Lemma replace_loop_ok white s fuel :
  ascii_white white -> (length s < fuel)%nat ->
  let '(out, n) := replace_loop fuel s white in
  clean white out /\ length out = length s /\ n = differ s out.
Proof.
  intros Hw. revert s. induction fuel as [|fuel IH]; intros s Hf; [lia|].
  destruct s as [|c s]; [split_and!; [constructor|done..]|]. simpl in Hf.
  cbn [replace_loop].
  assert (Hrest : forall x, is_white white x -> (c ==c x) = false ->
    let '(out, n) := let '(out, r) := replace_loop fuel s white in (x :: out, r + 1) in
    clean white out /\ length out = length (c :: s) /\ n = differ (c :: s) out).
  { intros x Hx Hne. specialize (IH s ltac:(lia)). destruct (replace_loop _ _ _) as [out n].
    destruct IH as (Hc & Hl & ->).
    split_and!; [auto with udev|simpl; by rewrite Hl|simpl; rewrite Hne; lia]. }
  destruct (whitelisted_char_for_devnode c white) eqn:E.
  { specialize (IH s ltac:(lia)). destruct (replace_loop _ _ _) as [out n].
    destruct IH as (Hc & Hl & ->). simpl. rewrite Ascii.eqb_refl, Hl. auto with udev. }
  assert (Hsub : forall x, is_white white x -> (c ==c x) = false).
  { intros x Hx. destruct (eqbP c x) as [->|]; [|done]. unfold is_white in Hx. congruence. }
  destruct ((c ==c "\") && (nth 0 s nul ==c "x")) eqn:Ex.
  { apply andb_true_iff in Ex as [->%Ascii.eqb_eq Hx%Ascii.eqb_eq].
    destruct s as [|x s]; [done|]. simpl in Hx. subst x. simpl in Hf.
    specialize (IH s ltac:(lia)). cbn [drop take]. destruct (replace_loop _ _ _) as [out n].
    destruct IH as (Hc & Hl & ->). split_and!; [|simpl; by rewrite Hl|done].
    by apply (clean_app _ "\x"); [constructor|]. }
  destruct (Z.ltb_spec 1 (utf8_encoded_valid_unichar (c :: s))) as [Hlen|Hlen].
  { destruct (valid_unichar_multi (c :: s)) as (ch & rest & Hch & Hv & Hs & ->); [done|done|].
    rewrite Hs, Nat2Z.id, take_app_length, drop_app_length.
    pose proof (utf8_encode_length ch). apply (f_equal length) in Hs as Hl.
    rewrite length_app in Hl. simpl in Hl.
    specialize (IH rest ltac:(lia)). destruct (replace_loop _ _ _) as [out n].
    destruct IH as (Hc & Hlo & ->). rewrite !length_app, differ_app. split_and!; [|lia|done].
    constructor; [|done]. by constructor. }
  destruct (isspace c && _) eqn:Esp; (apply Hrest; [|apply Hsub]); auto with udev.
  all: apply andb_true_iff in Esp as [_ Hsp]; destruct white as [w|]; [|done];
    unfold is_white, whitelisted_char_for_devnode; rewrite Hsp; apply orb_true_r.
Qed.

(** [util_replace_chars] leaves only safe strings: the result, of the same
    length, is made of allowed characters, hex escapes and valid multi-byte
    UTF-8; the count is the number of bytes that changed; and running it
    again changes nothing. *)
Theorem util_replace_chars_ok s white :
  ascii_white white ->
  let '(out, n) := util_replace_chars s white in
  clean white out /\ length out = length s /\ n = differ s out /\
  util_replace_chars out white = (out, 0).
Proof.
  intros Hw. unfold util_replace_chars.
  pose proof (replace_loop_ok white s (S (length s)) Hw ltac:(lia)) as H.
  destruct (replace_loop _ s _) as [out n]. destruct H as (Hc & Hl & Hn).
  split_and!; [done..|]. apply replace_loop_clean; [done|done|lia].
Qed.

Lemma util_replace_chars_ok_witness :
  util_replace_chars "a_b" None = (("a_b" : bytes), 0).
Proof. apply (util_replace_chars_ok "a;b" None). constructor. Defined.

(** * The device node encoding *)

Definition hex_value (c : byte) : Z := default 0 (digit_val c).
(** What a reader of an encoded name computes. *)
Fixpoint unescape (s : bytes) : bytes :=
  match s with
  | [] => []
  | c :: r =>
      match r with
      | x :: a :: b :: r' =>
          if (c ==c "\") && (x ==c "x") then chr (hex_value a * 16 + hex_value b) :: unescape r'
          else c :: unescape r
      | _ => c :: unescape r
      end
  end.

* * *

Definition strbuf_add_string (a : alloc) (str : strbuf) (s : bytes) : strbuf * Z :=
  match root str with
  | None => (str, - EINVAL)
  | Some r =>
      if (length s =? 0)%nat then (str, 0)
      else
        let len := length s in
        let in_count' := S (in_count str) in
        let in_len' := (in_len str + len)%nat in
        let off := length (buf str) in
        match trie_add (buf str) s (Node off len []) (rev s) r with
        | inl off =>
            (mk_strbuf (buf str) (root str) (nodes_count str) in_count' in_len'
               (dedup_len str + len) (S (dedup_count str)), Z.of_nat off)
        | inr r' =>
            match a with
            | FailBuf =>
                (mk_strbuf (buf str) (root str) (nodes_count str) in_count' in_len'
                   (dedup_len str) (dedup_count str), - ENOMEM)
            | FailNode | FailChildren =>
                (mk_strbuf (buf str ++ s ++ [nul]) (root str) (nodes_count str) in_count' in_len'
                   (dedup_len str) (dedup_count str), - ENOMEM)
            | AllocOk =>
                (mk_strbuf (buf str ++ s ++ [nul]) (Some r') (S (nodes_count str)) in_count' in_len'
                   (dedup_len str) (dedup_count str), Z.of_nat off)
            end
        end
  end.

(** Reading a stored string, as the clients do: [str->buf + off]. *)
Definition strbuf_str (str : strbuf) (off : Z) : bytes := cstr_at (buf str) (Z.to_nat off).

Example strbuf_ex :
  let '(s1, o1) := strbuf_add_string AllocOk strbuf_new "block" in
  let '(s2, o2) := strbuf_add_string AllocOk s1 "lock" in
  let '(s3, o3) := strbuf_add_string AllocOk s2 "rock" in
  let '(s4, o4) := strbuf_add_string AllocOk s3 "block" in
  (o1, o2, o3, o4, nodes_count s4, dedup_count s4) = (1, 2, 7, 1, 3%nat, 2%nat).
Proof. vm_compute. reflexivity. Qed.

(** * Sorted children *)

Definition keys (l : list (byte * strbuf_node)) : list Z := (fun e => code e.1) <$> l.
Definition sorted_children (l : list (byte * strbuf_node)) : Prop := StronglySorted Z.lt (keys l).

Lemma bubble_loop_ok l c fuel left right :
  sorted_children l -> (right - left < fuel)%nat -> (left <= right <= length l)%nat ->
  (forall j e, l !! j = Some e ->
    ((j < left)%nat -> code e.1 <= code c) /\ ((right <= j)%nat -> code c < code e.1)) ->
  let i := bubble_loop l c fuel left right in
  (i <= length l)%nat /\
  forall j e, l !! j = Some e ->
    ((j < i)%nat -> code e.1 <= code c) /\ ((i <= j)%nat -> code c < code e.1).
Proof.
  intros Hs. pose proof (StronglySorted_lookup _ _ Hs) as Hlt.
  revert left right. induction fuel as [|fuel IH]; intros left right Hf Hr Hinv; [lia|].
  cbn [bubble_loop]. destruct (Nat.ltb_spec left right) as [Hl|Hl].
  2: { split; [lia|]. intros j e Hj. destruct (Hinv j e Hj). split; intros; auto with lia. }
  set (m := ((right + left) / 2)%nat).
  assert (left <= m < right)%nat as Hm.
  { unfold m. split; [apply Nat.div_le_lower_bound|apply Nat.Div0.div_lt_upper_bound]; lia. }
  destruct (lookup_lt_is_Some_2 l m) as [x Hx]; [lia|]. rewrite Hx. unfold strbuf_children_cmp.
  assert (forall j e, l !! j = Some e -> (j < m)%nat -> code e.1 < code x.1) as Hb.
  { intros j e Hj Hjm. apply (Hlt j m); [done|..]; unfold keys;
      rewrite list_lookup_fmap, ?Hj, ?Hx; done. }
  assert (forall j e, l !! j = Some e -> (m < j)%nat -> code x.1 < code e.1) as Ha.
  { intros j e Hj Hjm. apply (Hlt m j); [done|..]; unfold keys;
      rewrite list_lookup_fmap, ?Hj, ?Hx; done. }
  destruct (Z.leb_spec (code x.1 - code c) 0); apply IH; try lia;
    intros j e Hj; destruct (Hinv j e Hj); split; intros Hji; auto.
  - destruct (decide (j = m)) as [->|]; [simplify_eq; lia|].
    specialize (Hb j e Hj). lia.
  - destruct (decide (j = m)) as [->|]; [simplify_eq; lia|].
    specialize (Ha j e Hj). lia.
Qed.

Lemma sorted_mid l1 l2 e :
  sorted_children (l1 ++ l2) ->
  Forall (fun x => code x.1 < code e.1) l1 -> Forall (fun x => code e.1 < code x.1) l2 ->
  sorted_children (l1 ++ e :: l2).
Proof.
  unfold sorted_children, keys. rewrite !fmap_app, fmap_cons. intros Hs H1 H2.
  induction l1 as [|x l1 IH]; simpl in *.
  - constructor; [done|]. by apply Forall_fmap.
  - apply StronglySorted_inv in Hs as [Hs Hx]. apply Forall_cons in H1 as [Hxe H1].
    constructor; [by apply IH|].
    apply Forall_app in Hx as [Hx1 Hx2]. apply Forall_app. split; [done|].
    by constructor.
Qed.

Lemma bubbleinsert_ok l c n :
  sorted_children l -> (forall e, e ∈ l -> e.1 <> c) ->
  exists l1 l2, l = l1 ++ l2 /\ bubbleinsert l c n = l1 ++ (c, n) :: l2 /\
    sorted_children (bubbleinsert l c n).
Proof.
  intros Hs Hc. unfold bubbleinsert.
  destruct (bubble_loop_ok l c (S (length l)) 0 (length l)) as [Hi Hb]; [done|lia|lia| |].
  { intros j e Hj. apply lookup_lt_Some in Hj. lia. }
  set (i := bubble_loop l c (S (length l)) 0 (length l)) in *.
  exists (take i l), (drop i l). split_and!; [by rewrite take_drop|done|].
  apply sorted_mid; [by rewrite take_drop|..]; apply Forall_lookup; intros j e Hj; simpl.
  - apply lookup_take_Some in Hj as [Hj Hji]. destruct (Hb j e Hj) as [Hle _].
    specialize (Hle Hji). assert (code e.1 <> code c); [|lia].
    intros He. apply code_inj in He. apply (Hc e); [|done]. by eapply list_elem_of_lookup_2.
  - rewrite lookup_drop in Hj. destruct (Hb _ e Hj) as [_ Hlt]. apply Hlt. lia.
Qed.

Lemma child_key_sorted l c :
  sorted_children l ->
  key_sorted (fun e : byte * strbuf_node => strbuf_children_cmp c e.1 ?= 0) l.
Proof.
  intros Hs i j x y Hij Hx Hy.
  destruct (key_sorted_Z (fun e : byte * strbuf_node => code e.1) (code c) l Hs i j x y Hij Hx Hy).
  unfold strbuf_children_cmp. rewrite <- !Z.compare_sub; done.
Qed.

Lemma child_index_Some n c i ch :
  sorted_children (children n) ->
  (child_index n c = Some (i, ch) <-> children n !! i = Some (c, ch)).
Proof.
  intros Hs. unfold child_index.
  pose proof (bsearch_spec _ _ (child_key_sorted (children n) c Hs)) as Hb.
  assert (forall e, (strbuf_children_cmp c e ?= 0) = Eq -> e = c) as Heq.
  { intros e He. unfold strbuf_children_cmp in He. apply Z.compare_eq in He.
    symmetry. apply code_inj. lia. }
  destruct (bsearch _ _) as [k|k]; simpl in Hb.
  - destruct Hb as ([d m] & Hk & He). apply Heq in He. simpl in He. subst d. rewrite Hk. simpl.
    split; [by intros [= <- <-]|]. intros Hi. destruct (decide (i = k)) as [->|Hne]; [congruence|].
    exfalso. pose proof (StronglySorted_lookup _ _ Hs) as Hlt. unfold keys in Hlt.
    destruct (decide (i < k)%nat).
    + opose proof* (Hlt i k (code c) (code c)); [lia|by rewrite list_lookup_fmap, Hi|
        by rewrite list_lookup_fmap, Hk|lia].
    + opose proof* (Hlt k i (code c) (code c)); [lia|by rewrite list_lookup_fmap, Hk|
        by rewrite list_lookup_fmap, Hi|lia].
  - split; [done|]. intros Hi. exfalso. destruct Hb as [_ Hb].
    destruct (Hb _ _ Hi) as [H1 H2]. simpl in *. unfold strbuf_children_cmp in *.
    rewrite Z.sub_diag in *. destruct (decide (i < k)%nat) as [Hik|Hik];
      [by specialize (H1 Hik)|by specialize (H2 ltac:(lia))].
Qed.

* * *

• **What the task asks**: Go through the data and copy every line that includes "specialize".

• **Written reply**:
  { intros x Hx Hne. specialize (IH s ltac:(lia)). destruct (replace_loop _ _ _) as [out n].
  { specialize (IH s ltac:(lia)). destruct (replace_loop _ _ _) as [out n].
    specialize (IH s ltac:(lia)). cbn [drop take]. destruct (replace_loop _ _ _) as [out n].
    specialize (IH rest ltac:(lia)). destruct (replace_loop _ _ _) as [out n].
    specialize (Hb j e Hj). lia.
    specialize (Ha j e Hj). lia.
    specialize (Hle Hji). assert (code e.1 <> code c); [|lia].
      [by specialize (H1 Hik)|by specialize (H2 ltac:(lia))].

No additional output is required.